Association between characteristics of mammographic calcifications and malignie Neoplasia in a national hospital – 2017
Asociación entre características de las calcificaciones mamográficas y neoplasia maligna en un hospital nacional, 2017
Keywords:Breast cancer, Mammography, Malignant neoplasm
Introduction: The presence of calcifications may be useful for the diagnosis of breast neoplasia. Objective: To determine the association between the characteristics of mammographic calcifications and malignant neoplasia. Methods: Observational, analytical, retrospective of cases and controls. Developed in the Gynecology Breast Pathology Unit. Female patients with mammogram suggestive of malignant neoplasm with a positive malignancy biopsy were included as cases, and 67 patients without histological evidence of malignancy as controls.

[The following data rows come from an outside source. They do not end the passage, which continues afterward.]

Lemma all_digits_token base delim s :
  s <> [] -> all_digits base s = true ->
  Forall (fun c => digit_in base c = None) delim -> digit_in base x00 = None ->
  is_token delim s = true.
Proof.
  unfold is_token, all_digits. intros Hne Hs Hdelim H0.
  rewrite (bool_decide_eq_false_2 _ Hne). cbn [negb andb].
  apply forallb_forall. intros c Hin. rewrite forallb_forall in Hs.
  specialize (Hs c Hin). apply bool_decide_eq_true in Hs as [v Hv].
  apply andb_true_iff. split; apply negb_true_iff, bool_decide_eq_false.
  - intros Hc. rewrite Forall_forall in Hdelim. specialize (Hdelim c Hc). congruence.
  - intros ->. congruence.
Qed.

Lemma kallsyms_entry_ok_inv e :
  kallsyms_entry_ok e = true ->
  ks_addr e <> [] /\ all_digits 16 (ks_addr e) = true /\
  numeral 16 (ks_addr e) <= UINT64_MAX /\
  is_token delim_tab_nl_space (ks_type e) = true /\
  is_token delim_tab_nl_space (ks_name e) = true /\
  match ks_module e with
  | Some m => no_byte x0a m = true
  | None => True
  end.
Proof.
  unfold kallsyms_entry_ok. intros Hok.
  repeat (apply andb_prop in Hok as [Hok ?]).
  apply negb_true_iff, bool_decide_eq_false in Hok.
  repeat split; try assumption; [lia|].
  now destruct (ks_module e).
Qed.

Lemma delim_subset : delim_tab_space ⊆ delim_tab_nl_space.
Proof.
  intros c. unfold delim_tab_space, delim_tab_nl_space.
  rewrite !elem_of_cons. tauto.
Qed.

Lemma kallsyms_tail_delim e :
  exists d rest, kallsyms_tail e = d :: rest /\ d ∈ delim_tab_nl_space /\ d <> x00.
Proof.
  unfold kallsyms_tail, delim_tab_nl_space.
  destruct (ks_module e); eexists _, _; (split; [reflexivity|]);
    (split; [rewrite !elem_of_cons; tauto|discriminate]).
Qed.

Lemma proc_kallsyms_line_entry name e ret :
  kallsyms_entry_ok e = true ->
  proc_kallsyms_line name (kallsyms_line e) ret
  = if decide (ks_name e = c_string name)
    then kallsyms_found (numeral 16 (ks_addr e))
    else kallsyms_continue.
Proof.
  intros Hok.
  destruct (kallsyms_entry_ok_inv _ Hok) as (Hne & Hdig & Hmax & Htype & Hname & _).
  destruct (kallsyms_tail_delim e) as (d & rest & Htail & Hd & Hd0).
  assert (kallsyms_line e
          = ks_addr e ++ " "%byte :: ks_type e ++ " "%byte :: ks_name e ++ d :: rest)
    as Hline.
  { unfold kallsyms_line. fold (kallsyms_tail e). rewrite Htail. reflexivity. }
  assert (is_token delim_tab_space (ks_addr e) = true) as Haddr.
  { apply (all_digits_token 16); try assumption; [|reflexivity].
    unfold delim_tab_space. repeat constructor. }
  assert (" "%byte ∈ delim_tab_space) as Hsp
    by (unfold delim_tab_space; rewrite !elem_of_cons; tauto).
  unfold proc_kallsyms_line. rewrite Hline.
  destruct (strtok_r_token delim_tab_space (ks_addr e) " "
              (ks_type e ++ " "%byte :: ks_name e ++ d :: rest) Haddr Hsp
              ltac:(discriminate)) as [-> ->].
  destruct (strtok_r_token delim_tab_space (ks_type e) " "
              (ks_name e ++ d :: rest)
              (is_token_subset _ _ _ delim_subset Htype) Hsp
              ltac:(discriminate)) as [-> _].
  destruct (strtok_r_token delim_tab_nl_space (ks_name e) d rest Hname Hd Hd0)
    as [-> _].
  destruct (decide (ks_name e = c_string name)) as [Heq|Hneq].
  - rewrite bool_decide_eq_true_2 by exact Heq. cbn [negb].
    rewrite Nat.sub_diag. cbn [plus]. rewrite take_app_length.
    pose proof (strtoull_numeral 16 16 (ks_addr e) [] Hne Hdig eq_refl
                  (has_0x_numeral 16 _ [] Hne Hdig ltac:(lia) eq_refl) eq_refl)
      as Hst.
    rewrite app_nil_r in Hst. rewrite Hst.
    destruct (UINT64_MAX <? numeral 16 (ks_addr e)) eqn:Hlt; [lia|].
    cbn [st_erange st_end st_value orb]. rewrite Nat.eqb_refl.
    reflexivity.
  - now rewrite bool_decide_eq_false_2 by exact Hneq.
Qed.

Lemma kallsyms_line_getline e rest errno :
  kallsyms_entry_ok e = true ->
  getline {| file_rest := kallsyms_line e ++ rest; file_errno := errno |}
  = inr (kallsyms_line e, {| file_rest := rest; file_errno := errno |}).
Proof.
  intros Hok.
  destruct (kallsyms_entry_ok_inv _ Hok) as (Hne & Hdig & Hmax & Htype & Hname & Hmod).
  set (body := ks_addr e ++ bytes " " ++ ks_type e ++ bytes " " ++ ks_name e
               ++ match ks_module e with
                  | Some m => x09 :: bytes "[" ++ m ++ bytes "]"
                  | None => []
                  end).
  assert (kallsyms_line e = body ++ [x0a]) as ->.
  { unfold kallsyms_line. subst body. now rewrite <- !app_assoc. }
  rewrite <- app_assoc. cbn [app]. apply getline_line.
  subst body. rewrite !no_byte_app.
  rewrite (all_digits_no_byte 16 _ x0a Hdig eq_refl).
  rewrite (is_token_no_byte _ _ x0a Htype)
    by (left; unfold delim_tab_nl_space; rewrite !elem_of_cons; tauto).
  rewrite (is_token_no_byte _ _ x0a Hname)
    by (left; unfold delim_tab_nl_space; rewrite !elem_of_cons; tauto).
  cbn [andb bytes]. destruct (ks_module e) as [m|]; [|reflexivity].
  change (x09 :: bytes "[" ++ m ++ bytes "]") with ([x09; "["%byte] ++ m ++ bytes "]").
  rewrite !no_byte_app, Hmod. reflexivity.
Qed.

Lemma length_kallsyms_line e : (1 <= length (kallsyms_line e))%nat.
Proof. unfold kallsyms_line. rewrite !length_app. cbn [length]. lia. Qed.

Lemma proc_kallsyms_loop_entries name errno ret es :
  Forall (fun e => kallsyms_entry_ok e = true) es ->
  forall fuel,
    (length es < fuel)%nat ->
    proc_kallsyms_loop fuel name
      {| file_rest := concat (map kallsyms_line es); file_errno := errno |} ret
    = Some match list_find (fun e => ks_name e = c_string name) es with
           | Some (_, e) => (Ok tt, numeral 16 (ks_addr e))
           | None =>
               (match errno with
                | Some errno =>
                    Err (drgn_error_create_os "getline" errno
                           (Some (bytes "/proc/kallsyms")))
                | None => Err drgn_not_found
                end, ret)
           end.
Proof.
  induction 1 as [|e es He Hes IH]; intros fuel Hfuel;
    (destruct fuel as [|fuel]; [simpl in Hfuel; lia|]).
  - cbn. now destruct errno.
  - cbn [map concat proc_kallsyms_loop list_find].
    rewrite (kallsyms_line_getline _ _ _ He).
    rewrite (proc_kallsyms_line_entry _ _ _ He).
    destruct (decide (ks_name e = c_string name)) as [Heq|Hneq]; [reflexivity|].
    rewrite IH by (simpl in Hfuel; lia).
    now destruct (list_find _ es) as [[i e']|].
Qed.

(** X3: [proc_kallsyms_symbol_addr] on a well-formed [/proc/kallsyms].
    When every line gives a hexadecimal address that fits 64 bits, a
    type and a symbol name, with the module after a tab if there is one,
    the address returned is that of the first line whose symbol is
    [name]; when no line has the symbol the result is [drgn_not_found],
    or the error of [getline] if reading the file fails at its end, and
    [*ret] is left as it was. *)
Theorem proc_kallsyms_symbol_addr_first_match name errno ret es :
  Forall (fun e => kallsyms_entry_ok e = true) es ->
  proc_kallsyms_symbol_addr
    (inr {| file_rest := concat (map kallsyms_line es); file_errno := errno |})
    name ret
  = Some match list_find (fun e => ks_name e = c_string name) es with
         | Some (_, e) => (Ok tt, numeral 16 (ks_addr e))
         | None =>
             (match errno with
              | Some errno =>
                  Err (drgn_error_create_os "getline" errno
                         (Some (bytes "/proc/kallsyms")))
              | None => Err drgn_not_found
              end, ret)
         end.
Proof.
  intros Hes. unfold proc_kallsyms_symbol_addr. cbn [file_rest].
  apply proc_kallsyms_loop_entries; [exact Hes|].
  assert (length es <= length (concat (map kallsyms_line es)))%nat; [|lia].
  clear Hes. induction es as [|e es IH]; [simpl; lia|].
  cbn [map concat length]. rewrite length_app.
  pose proof (length_kallsyms_line e). lia.
Qed.

(** X3, witness: a symbol that two lines define; the address is that of
    the first. *)
Lemma proc_kallsyms_symbol_addr_first_match_witness :
  proc_kallsyms_symbol_addr
    (inr {| file_rest := concat (map kallsyms_line kallsyms_fixture);
            file_errno := None |})
    (bytes "foo_init") 0
  = Some (Ok tt, 0xffffffffa0000000).
Proof.
  apply (proc_kallsyms_symbol_addr_first_match (bytes "foo_init") None 0
           kallsyms_fixture).
  repeat (apply List.Forall_cons; [vm_compute; reflexivity|]). apply List.Forall_nil.
Defined.

(** ** The build-ID extractor *)

Lemma div_2_16 v : v / 2 ^ 16 = v / 2 ^ 8 / 2 ^ 8.
Proof. rewrite Z.div_div by lia. reflexivity. Qed.

Lemma div_2_24 v : v / 2 ^ 24 = v / 2 ^ 8 / 2 ^ 8 / 2 ^ 8.
Proof. rewrite !Z.div_div by lia. reflexivity. Qed.

Ltac pow2 :=
  rewrite ?div_2_16, ?div_2_24 in *;
  change (2 ^ 8) with 256 in *; change (2 ^ 16) with 65536 in *;
  change (2 ^ 24) with 16777216 in *; change (2 ^ 32) with 4294967296 in *.

Lemma u8_byte_of z : u8 (byte_of z) = z mod 2 ^ 8.
Proof.
  unfold u8, byte_of.
  assert (0 <= z mod 2 ^ 8 < 2 ^ 8) as Hr by (apply Z.mod_pos_bound; lia).
  destruct (Byte.of_N (Z.to_N (z mod 2 ^ 8))) as [b|] eqn:Hb.
  - apply Byte.to_of_N in Hb. simpl. rewrite Hb. lia.
  - apply Byte.of_N_None_iff in Hb. lia.
Qed.

Lemma load32_store32 le v rest :
  0 <= v < 2 ^ 32 -> load32 le (store32 le v ++ rest) = v.
Proof.
  intros Hv. unfold load32, store32.
  destruct le.
  - change (le32 _) with
      (u8 (byte_of v) + 2 ^ 8 * u8 (byte_of (v / 2 ^ 8))
       + 2 ^ 16 * u8 (byte_of (v / 2 ^ 16)) + 2 ^ 24 * u8 (byte_of (v / 2 ^ 24))).
    rewrite !u8_byte_of. pow2. Z.div_mod_to_equations. lia.
  - change (be32 _) with
      (2 ^ 24 * u8 (byte_of (v / 2 ^ 24)) + 2 ^ 16 * u8 (byte_of (v / 2 ^ 16))
       + 2 ^ 8 * u8 (byte_of (v / 2 ^ 8)) + u8 (byte_of v)).
    rewrite !u8_byte_of. pow2. Z.div_mod_to_equations. lia.
Qed.

Lemma bswap_32_load32 le p :
  (4 <= length p)%nat -> bswap_32 (load32 le p) = load32 (negb le) p.
Proof.
  intros Hp. destruct p as [|b0 [|b1 [|b2 [|b3 p]]]]; simpl in Hp; try lia.
  pose proof (u8_range b0). pose proof (u8_range b1).
  pose proof (u8_range b2). pose proof (u8_range b3).
  unfold bswap_32, load32. destruct le; cbn [negb le32 be32]; pow2; Z.div_mod_to_equations; lia.
Qed.

Lemma nhdr_field_store32 host_le bswap v rest :
  0 <= v < 2 ^ 32 ->
  nhdr_field host_le bswap
    (store32 (if bswap then negb host_le else host_le) v ++ rest) = v.
Proof.
  intros Hv. unfold nhdr_field. destruct bswap.
  - rewrite bswap_32_load32.
    + now apply load32_store32.
    + rewrite length_app. unfold store32.
      destruct (negb host_le); simpl; lia.
  - now apply load32_store32.
Qed.

Lemma length_store32 le v : length (store32 le v) = 4%nat.
Proof. unfold store32. now destruct le. Qed.

Lemma drop_store32 le v (rest : list byte) : drop 4 (store32 le v ++ rest) = rest.
Proof. unfold store32. now destruct le. Qed.

Lemma length_pad4 n : length (pad4 n) = ((4 - n mod 4) mod 4)%nat.
Proof. unfold pad4. apply length_replicate. Qed.

Lemma mod4_cases n :
  (n mod 4 = 0 /\ (4 - n mod 4) mod 4 = 0 \/ n mod 4 = 1 /\ (4 - n mod 4) mod 4 = 3
   \/ n mod 4 = 2 /\ (4 - n mod 4) mod 4 = 2
   \/ n mod 4 = 3 /\ (4 - n mod 4) mod 4 = 1)%nat.
Proof.
  pose proof (Nat.mod_upper_bound n 4 ltac:(lia)) as Hr.
  destruct (n mod 4)%nat as [|[|[|[|r]]]]; [tauto|tauto|tauto|tauto|lia].
Qed.

Lemma mod4_add p n r :
  (p mod 4 = 0 -> n mod 4 = r -> r < 4 -> (p + n) mod 4 = r)%nat.
Proof.
  intros Hp Hn Hr. symmetry.
  apply (Nat.mod_unique _ _ (p / 4 + n / 4)); [exact Hr|].
  pose proof (Nat.div_mod_eq p 4). pose proof (Nat.div_mod_eq n 4). lia.
Qed.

Results: The average age of the cases was 54.12 years, in the controls 50.34. 50,.9% (59) are older than or equal to 50 years, OR 2,399 95% CI (1,125-5,114) p = 0.022, of these 52.5% (31) had breast cancer. 9.5% (11) had calcifications suspicious of malignancy, the most frequent, the amorphous and the pleomorphic fine. 37.1% (43) of the total cases have the BI-RADS 0 category, 6.9% (8) BI-RADS 1, 8.6% (10) BI-RADS 2, 7.8 % (9) BI-RADS 3, 28.4% (33) BI-RADS 4, 8.6% (10) BI-RADS 5 and 2.6% (3) BI-RADS 6. 72, 7% (8) of patients with calcifications suspected of malignancy presented breast cancer. In the bivariate analysis, an OR of 4,163 was obtained. 95% CI (1,043-16,606) p = 0,031. In the multivariate analysis the association remained unchanged regardless of age and BI-RADS. Conclusion: Age 50 years or older and mammographic calcifications suspected of malignancy are associated factors for breast cancer.